La force de Starbucks réside dans son approche marketing. Une des questions soulevées par ce reportage est la réelle intention d’une marque multinationale aussi grosse que Starbucks : réelle démarche sociale ou pur marketing déguisé en bonnes intentions ? Les publicitaires et autres marketeurs sont des experts du comportement humain et connaissent sur le bout des doigts la psychologie humaine, qu’ils utilisent pour s’assurer toutes les chances d’attirer le plus de clients possibles. C’est de bonne guerre si on le voit du côté commercial : se rendre agréable aux yeux du client pour l’attirer et le fidéliser. Ça l’est moins quand les stratagèmes mis en place s’apparentent davantage à de la manipulation de masse.


Vivre en conscience

Les besoins fondamentaux mis en lumière par Will Schutz concernent tout un chacun. Nul n’est épargné par ces besoins essentiels de se sentir exister dans la conscience de l’autre, de se sentir compétent et utile et de se sentir appartenir à un groupe, une communauté. Nous avons seulement des différences dans l’intensité de ce besoin, plus marqué chez certains, moins important chez d’autres. La notion de flexibilité est indispensable pour que chacun puisse faire un pas vers le besoin de l’autre sans inconfort, si différent soit-il, et nourrir ainsi sa propre estime de soi et celle des autres.

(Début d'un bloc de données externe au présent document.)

(** C11. A run that reports [complete] is over.  Its backup has the binding of the one it resumed
    and is marked completed, the tool ended by itself with exit code 0, and whatever is loaded
    from that backup afterwards is completed too, so that no resume command is given for it. *)
Theorem complete_run_recorded runner d b source_path scratch_root timeout_seconds d' r :
  run_photorec_resume runner d b source_path scratch_root timeout_seconds = (d', Ok r) ->
  re_status r = "complete" ->
  bk_completed (re_backup r) = true /\ bk_binding (re_backup r) = bk_binding b /\
  (exists d1 d2 working result,
     runner (pc_args (re_command r)) timeout_seconds working d1 = (d2, Ok result) /\
     rr_timed_out result = false /\ rr_returncode result = 0) /\
  forall e k, load_session_backup d' (bk_backup_path (re_backup r)) e = Ok k ->
    bk_completed k = true /\
    forall binary, build_resume_command d' k source_path scratch_root binary =
      Err (PhotoRecResumeError "session_completed").
Proof.
  unfold run_photorec_resume. destruct (stage_session _ _ _ _ _) as [d1 [c|]] eqn:E1; [|done].
  assert (validate_session_backup b = Ok tt /\ bk_completed b = false) as [Hb Hc].
  { unfold stage_session in E1. destruct (_ ≫= _) as [c'|] eqn:E in E1; [|done].
    apply bind_ok in E as ([] & _ & E). unfold build_resume_command in E.
    apply bind_ok in E as ([] & Hv & E). apply bind_ok in E as ([] & Hc%check_ok & _). done. }
  destruct (runner _ _ _ _) as [d2 [result|[e|]]] eqn:Er; [|done..].
  destruct (_ ≫= _) as [[[n pw] p]|] eqn:Ep; [|done].
  assert (NoDup p.*1) as Hn.
  { apply bind_ok in Ep as ([] & _ & Ep). apply bind_ok in Ep as (? & _ & Ep).
    apply bind_ok in Ep as (p' & Hp & [= _ <-]). by eapply normalize_progress_nodup. }
  destruct (keep_session _ _ _ _ _ _) as [[d3 k] w] eqn:Ek. intros [= <- <-]. cbn [re_status re_backup re_command].
  set (completed := negb (rr_timed_out result) && bool_decide (rr_returncode result ∈ [0; 1])) in *.
  destruct completed eqn:Ecomp; cbn [negb]; [|done].
  destruct (_ || _) eqn:Eo; [done|]. intros _. apply orb_false_iff in Eo as [Hrc Hk]. apply negb_false_iff in Hk.
  pose proof (keep_session_completed _ _ _ _ _ _ _ _ _ Hn Hb Hc Ek Hk) as (_ & Hbind & Hrec).
  split_and!; [done..| |].
  - exists d1, d2, (path_parent (pc_destination c)), result. split; [done|].
    apply andb_true_iff in Ecomp as [Ht Hx]. apply negb_true_iff in Ht. split; [done|].
    apply bool_decide_eq_true in Hx. apply Z.eqb_neq in Hrc. set_solver.
  - intros e k' Hl. pose proof (records_completion_load _ _ _ _ Hrec Hl) as Hk'. split; [done|]. intros binary.
    unfold build_resume_command. rewrite (loaded_backup_valid _ _ _ _ Hl), Hk'. done.
Qed.
End completion.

Mais quel est l’intérêt pour le jeune homme japonais de connaître les besoins fondamentaux de Will Schutz ? Quel intérêt le client de Starbucks a-t-il d’en connaître les manifestations ? Savoir… et choisir.


Vivre en conscience n’est pas confortable. Rester dans le confort de l’ignorance permet de continuer à vivre le quotidien sans se poser de nombreuses questions. Mais si la conscience a un prix, celui du déni est à mon sens plus lourd. Connaître les besoins essentiels à tout être humain permet également de connaître les siens et de les faire respecter. Identifier ses propres besoins, c’est connaître ses limites et avoir les moyens de les fixer avec son entourage, qu’il soit personnel ou professionnel. C’est une des choses qui auraient pu aider ce jeune homme victime de burn out à se protéger de ce manager abusif, à fixer et à se fixer des limites et par conséquent pouvoir éloigner le risque d’épuisement et de dépression. Si je sais ce qui est acceptable, je sais aussi à partir de quand c’est inacceptable et je peux alors prendre des décisions en conscience, si difficiles soient-elles.


Être un consommateur conscient des techniques de séduction des entreprises dont je suis client me permet de déterminer à partir de quand je décide que ma déontologie et mes valeurs ne sont plus respectées. Je peux alors faire un choix en conscience et utiliser le poids de ma voix, de mon vote, de mon achat. Le boycott est le plus grand pouvoir du peuple. Et la connaissance est une des plus grandes menaces pour ceux dont les pratiques sont parfois douteuses.


Vivre en conscience en devient un acte quasiment politique. Mais il est avant tout une démarche libératrice et responsabilisante de la personne. Comprendre les besoins essentiels, vitaux de l’être humain que nous sommes tous, libère les relations, facilite les interactions, nourrit la tolérance envers des modes de fonctionnement parfois éloignés des nôtres, favorise la prise en compte de chacun avec ses différences et ses spécificités, ce qui est un facteur d’épanouissement et de performance quand il est soutenu avec conscience et authenticité.